Repeat exactly the lines below that lie between the line with "- by apply K_loop." and the line with "G_next cur new", counting both of those lines as part of the answer.

[Collected data entries]
»»

Lemma refused_serve m r : refused (fst (serve m r)) = false.
Proof.
  destruct r as [a|a]; simpl; unfold KvSrv.Get, KvSrv.Put.
  - by destruct (m !! get_Key a).
  - destruct (m !! put_Key a); by dcase.
Qed.

Lemma refused_wrong r : refused (wrongGroup r) = true.
Proof. by destruct r. Qed.

(** A client's request: refused, or answered from [L]. *)
Lemma minv_client w L g i r rep kv :
  minv w L -> DoOp (grp w g) i (SKv r) = Some (SKvRep rep, kv) ->
  let w' h := mkWorld (<[g := kv]> (grp w)) (cfgs w) (frs w) (ins w) (dels w) h in
  (refused rep = true /\ forall h, minv (w' h) L) \/
  (refused rep = false /\ rep = fst (serve L r) /\ forall h, minv (w' h) (snd (serve L r))).
Proof.
  intros [W1 W2 W3 W4 W5 W6 W7] Hd w'. set (sh := Key2Shard (req_key r)).
  assert (Hsh : (sh < NShards)%nat) by apply Key2Shard_lt. destruct (W7 sh Hsh) as (A & HA).
  destruct (decide (v_st (V w sh g) = Ready)) as [Hr|Hr].
  - right. destruct (decide (g = A)) as [->|Hne]; [|by destruct (ag_ready _ _ _ _ HA g Hne)].
    destruct (client_view (grp w A) i r L (W1 A) Hr (ag_data _ _ _ _ HA)) as (kv' & E & Hwf & Hv).
    rewrite Hd in E. simplify_eq. split_and!; [apply refused_serve|done|]. intros h.
    assert (Ho : only w (w' h) sh A (mkView Ready (v_num (V w sh A)) (sdata sh (snd (serve L r))))) by (by eapply only_set).
    assert (El : latest (w' h) = latest w) by done. split; rewrite ?El; auto; [by apply wf_set|].
    intros sh' Hsh'. destruct (decide (sh' = sh)) as [->|Hne]; [exists A; by eapply at_serve|].
    destruct (W7 sh' Hsh') as (A' & HA'). exists A'. apply (at_group_data _ _ L); [by rewrite sdata_serve_other|].
    by eapply other_shards.
  - left. rewrite (DoOp_refuses _ i r (W1 g) Hr) in Hd. simplify_eq. split; [apply refused_wrong|]. intros h.
    assert (Ho : only w (w' h) sh g (V w sh g)).
    { eapply only_set; [done|done|]. intros sh'. by destruct (decide (sh' = sh)) as [->|]. }
    assert (El : latest (w' h) = latest w) by done. split; rewrite ?El; auto; [by apply wf_set|].
    intros sh' Hsh'. destruct (W7 sh' Hsh') as (A' & HA'). exists A'.
    destruct (decide (sh' = sh)) as [->|Hne]; [|by eapply other_shards].
    eapply at_group_stale; [done|done|]. split; auto.
Qed.
(** A reply lets the loop go on. *)
Inductive replied k : cstate -> cstate -> Prop :=
| R_freeze cur new sh b :
    is_Some (wants (CMigrate cur new sh PFreeze)) -> (sh, Num new, b) ∈ k_frs k ->
    replied k (CMigrate cur new sh PFreeze) (CMigrate cur new sh (PInstall b))
| R_install cur new sh b :
    is_Some (wants (CMigrate cur new sh (PInstall b))) -> (sh, Num new) ∈ k_ins k -> replied k (CMigrate cur new sh (PInstall b)) (CMigrate cur new sh PDelete)
| R_delete cur new sh :
    (sh, Num new) ∈ k_dels k -> replied k (CMigrate cur new sh PDelete) (CMigrate cur new (sh + 1) PFreeze).

(** [ok] restricts the configurations [InitController] goes on with. *)
Inductive kstep (ok : ShardConfig -> ShardConfig -> Prop) : kworld -> kworld -> Prop :=
| K_kv k a' : astep ctrl_program (k_kv k) a' -> kstep ok k (with_kv k a')
(* new configurations are built from one that was read from "cfg" *)
| K_change k c new :
    a_app (k_kv k) c = CIdle -> a_op (k_kv k) c = AIdle -> cfg_wf new ->
    Num new <= ver_of (a_st (k_kv k)) "cfg" + 1 -> kstep ok k (set_app k c (CQuery new))
| K_init k c :
    a_app (k_kv k) c = CIdle -> a_op (k_kv k) c = AIdle -> kstep ok k (set_app k c CInit1)
| K_resume k c cur nx :
    a_app (k_kv k) c = CResume cur nx -> ok cur nx -> kstep ok k (set_app k c (CMigrate cur nx 0 PFreeze))
| K_loop k c s' :
    loop_step (a_app (k_kv k) c) = Some s' -> kstep ok k (set_app k c s')
| K_panic k c :
    migrate_panics (a_app (k_kv k) c) = true -> kstep ok k (set_app k c CDead)
| K_run k r k' :
    (r ∈ k_sent k \/ exists c, wants (a_app (k_kv k) c) = Some r) -> run_req r k = Some k' -> kstep ok k k'
| K_reply k c s' : replied k (a_app (k_kv k) c) s' -> kstep ok k (set_app k c s')
| K_client k g i r rep kv :
    DoOp (k_grp k g) i (SKv r) = Some (SKvRep rep, kv) ->
    kstep ok k (mkK (k_kv k) (<[g := kv]> (k_grp k)) (k_frs k) (k_ins k) (k_dels k) (k_sent k)
               (if refused rep then k_hist k else k_hist k ++ [(r, rep)])).

Lemma kstep_mono (ok ok' : ShardConfig -> ShardConfig -> Prop) k k' :
  (forall cur nx, ok cur nx -> ok' cur nx) -> kstep ok k k' -> kstep ok' k k'.
Proof.
  intros Hok [? ? Hs|? c new|? c|? c cur nx|? c s'|? c|? r ?|? c s'|? g i r rep kv].
  - by apply K_kv.
  - by apply K_change.
  - by apply K_init.
  - eauto using K_resume.
  - by apply K_loop.
  - by apply K_panic.
  - by eapply K_run.
  - by apply K_reply.
  - by eapply K_client.
Qed.

(** The first configuration has been stored, no controller runs. *)
Definition kinit (c1 : ShardConfig) k : Prop :=
  first_cfg c1 /\
  k_kv k = mkA (foldl (fun m r => snd (serve m r)) KvSrv.MakeKVServer (InitConfig c1))
             (fun _ => CIdle) (fun _ => AIdle) [] [] /\
  (forall g, StartServerShardGrp g [] = Some (k_grp k g)) /\
  k_frs k = [] /\ k_ins k = [] /\ k_dels k = [] /\ k_sent k = [] /\ k_hist k = [].

Definition kreach ok k : Prop := exists (c1 : ShardConfig) k0, kinit c1 k0 /\ rtc (kstep ok) k0 k.

(** ** The invariant *)

(** The worlds of [ShardMig] that agree with the system. *)
Definition agrees k w : Prop :=
  grp w = k_grp k /\ frs w = k_frs k /\ ins w = k_ins k /\ dels w = k_dels k /\ hist w = k_hist k.

(** The migration to configuration [n] is complete. *)
Definition complete w (n : Z) : Prop :=
  forall sh src dst, (sh < NShards)%nat -> moved w sh n src dst -> (sh, n) ∈ dels w.

Definition known w (c : ShardConfig) : Prop := 1 <= Num c /\ cfgs w !! Z.to_nat (Num c - 1) = Some c.

(** What the service holds, [p] being the number of the published configuration. *)
Record store_ok (m : KvMap) w (p : Z) : Prop := {
  so_next : exists x, known w x /\ Num x = latest w /\ m !! "next" = Some (mkKvEntry (String x) (latest w));
  so_cfg : exists x, known w x /\ Num x = p /\ m !! "cfg" = Some (mkKvEntry (String x) p);
  so_gap : latest w <= p + 1;
  so_done n : n <= p -> complete w n
}.

(** The puts controllers make. *)
Inductive good_put w (p : Z) : PutArgs -> Prop :=
| G_next cur new :
    known w cur -> cfg_wf new -> Num new = Num cur + 1 -> Num cur <= p ->
    good_put w p (mkPutArgs "next" (String new) (u64 (Num new - 1)))
| G_cfg new :
    known w new -> complete w (Num new) ->
    good_put w p (mkPutArgs "cfg" (String new) (u64 (Num new - 1))).

(** A [Get] in progress, with [Q] for the configuration it returns. *)
Definition reading (key : string) (Q : ShardConfig -> Prop) (o : aop) : Prop :=
  let r := RGet (mkGetArgs key) in
  o = AIdle \/ o = APend r \/
  (exists g lf x, o = ADone r (RepGet g) lf /\ getr_Err g = OK /\ getr_Value g = String x /\ Q x).

Definition putting (r : request) (Q : Prop) (o : aop) : Prop :=
  o = AIdle \/ o = APend r \/ (exists rep lf, o = ADone r rep lf /\ (rep = put_ok -> Q) /\ exists e, rep = RepPut (mkPutReply e)).

Definition step_of cur new w : Prop := known w cur /\ known w new /\ Num new = Num cur + 1.

Definition Jctrl w (p : Z) (s : cstate) (o : aop) : Prop :=
  match s with
  | CIdle | CDead => o = AIdle
  | CQuery new => cfg_wf new /\ Num new <= p + 1 /\
      reading "cfg" (fun x => known w x /\ Num new - 1 <= Num x <= p) o
  | CPropose cur new => known w cur /\ cfg_wf new /\ Num new = Num cur + 1 /\ Num cur <= p /\
      putting (put_cfg "next" new) (known w new) o
  | CReread cur new => known w cur /\ Num new = Num cur + 1 /\ reading "next" (known w) o
  | CMigrate cur new sh ph => step_of cur new w /\ o = AIdle /\
      (forall sh' src dst, (sh' < sh)%nat -> moved w sh' (Num new) src dst -> (sh', Num new) ∈ dels w) /\
      match ph with
      | PFreeze => True
      | PInstall b => (sh, Num new, b) ∈ frs w
      | PDelete => (sh, Num new) ∈ ins w
      end
  | CPublish new => known w new /\ complete w (Num new) /\ putting (put_cfg "cfg" new) True o
  | CInit1 => reading "cfg" (known w) o
  | CInit2 cur => (forall x, cur = Some x -> known w x) /\ reading "next" (known w) o
  | CResume cur nx => known w cur /\ known w nx /\ Num cur < Num nx /\ o = AIdle
  end.

Definition good_req w (r : mreq) : Prop :=
  match r with
  | MFreeze src sh n => (sh < NShards)%nat /\ exists dst, moved w sh n src dst
  | MInstall dst sh b n => (sh < NShards)%nat /\ (exists src, moved w sh n src dst) /\ (sh, n, b) ∈ frs w
  | MDelete src sh n => (sh < NShards)%nat /\ (exists dst, moved w sh n src dst) /\ (sh, n) ∈ ins w
  end.

Record kinv k w (p : Z) : Prop := {
  ki_reach : mreach w;
  ki_agree : agrees k w;
  ki_store : store_ok (a_st (k_kv k)) w p;
  ki_ctrl c : Jctrl w p (a_app (k_kv k) c) (a_op (k_kv k) c);
  ki_late x : x ∈ a_late (k_kv k) -> good_put w p x;
  ki_sent r : r ∈ k_sent k -> good_req w r
}.

(** ** Knowledge is never lost *)

Record grows w (p : Z) w' (p' : Z) : Prop := {
  gr_cfgs : cfgs w `prefix_of` cfgs w';
  gr_frs : frs w ⊆ frs w';
  gr_ins : ins w ⊆ ins w';
  gr_dels : dels w ⊆ dels w';
  gr_p : p <= p'
}.

Lemma grows_latest w p w' p' : grows w p w' p' -> latest w <= latest w'.
Proof. intros G. destruct (gr_cfgs _ _ _ _ G) as [l E]. unfold latest. rewrite E, zlen_app. pose proof (zlen_nonneg l). lia. Qed.

Lemma known_latest w x : known w x -> Num x <= latest w.
Proof. intros [? H]. apply lookup_lt_Some in H. unfold latest, zlen. lia. Qed.

Lemma known_grows w p w' p' x : grows w p w' p' -> known w x -> known w' x.
Proof. intros G [? H]. split; [done|]. eapply prefix_lookup; [apply G|done]. Qed.

Lemma owner_grows w p w' p' sh n : grows w p w' p' -> 1 <= n <= latest w -> owner w' sh n = owner w sh n.
Proof.
  intros G Hn. unfold owner. destruct (gr_cfgs _ _ _ _ G) as [l E]. rewrite E.
  unfold latest, zlen in Hn. by rewrite lookup_app_l by lia.
Qed.

Lemma moved_grows w p w' p' sh n src dst :
  grows w p w' p' -> n <= latest w -> moved w' sh n src dst <-> moved w sh n src dst.
Proof.
  intros G Hn. pose proof (grows_latest _ _ _ _ G). unfold moved.
  pose proof (owner_grows _ _ _ _ sh n G). pose proof (owner_grows _ _ _ _ sh (n - 1) G).
  split; intros (? & Ho & Ho' & ?); (split; [lia|]); split_and!; try done.
  - by rewrite <- Ho, <- H1 by lia.
  - by rewrite <- Ho', <- H0 by lia.
  - by rewrite H1 by lia.
  - by rewrite H0 by lia.
Qed.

««

Response area |
  - by apply K_loop.
  - by apply K_panic.
  - by eapply K_run.
  - by apply K_reply.
  - by eapply K_client.
Qed.

(** The first configuration has been stored, no controller runs. *)
Definition kinit (c1 : ShardConfig) k : Prop :=
  first_cfg c1 /\
  k_kv k = mkA (foldl (fun m r => snd (serve m r)) KvSrv.MakeKVServer (InitConfig c1))
             (fun _ => CIdle) (fun _ => AIdle) [] [] /\
  (forall g, StartServerShardGrp g [] = Some (k_grp k g)) /\
  k_frs k = [] /\ k_ins k = [] /\ k_dels k = [] /\ k_sent k = [] /\ k_hist k = [].

Definition kreach ok k : Prop := exists (c1 : ShardConfig) k0, kinit c1 k0 /\ rtc (kstep ok) k0 k.

(** ** The invariant *)

(** The worlds of [ShardMig] that agree with the system. *)
Definition agrees k w : Prop :=
  grp w = k_grp k /\ frs w = k_frs k /\ ins w = k_ins k /\ dels w = k_dels k /\ hist w = k_hist k.

(** The migration to configuration [n] is complete. *)
Definition complete w (n : Z) : Prop :=
  forall sh src dst, (sh < NShards)%nat -> moved w sh n src dst -> (sh, n) ∈ dels w.

Definition known w (c : ShardConfig) : Prop := 1 <= Num c /\ cfgs w !! Z.to_nat (Num c - 1) = Some c.

(** What the service holds, [p] being the number of the published configuration. *)
Record store_ok (m : KvMap) w (p : Z) : Prop := {
  so_next : exists x, known w x /\ Num x = latest w /\ m !! "next" = Some (mkKvEntry (String x) (latest w));
  so_cfg : exists x, known w x /\ Num x = p /\ m !! "cfg" = Some (mkKvEntry (String x) p);
  so_gap : latest w <= p + 1;
  so_done n : n <= p -> complete w n
}.

(** The puts controllers make. *)
Inductive good_put w (p : Z) : PutArgs -> Prop :=
| G_next cur new :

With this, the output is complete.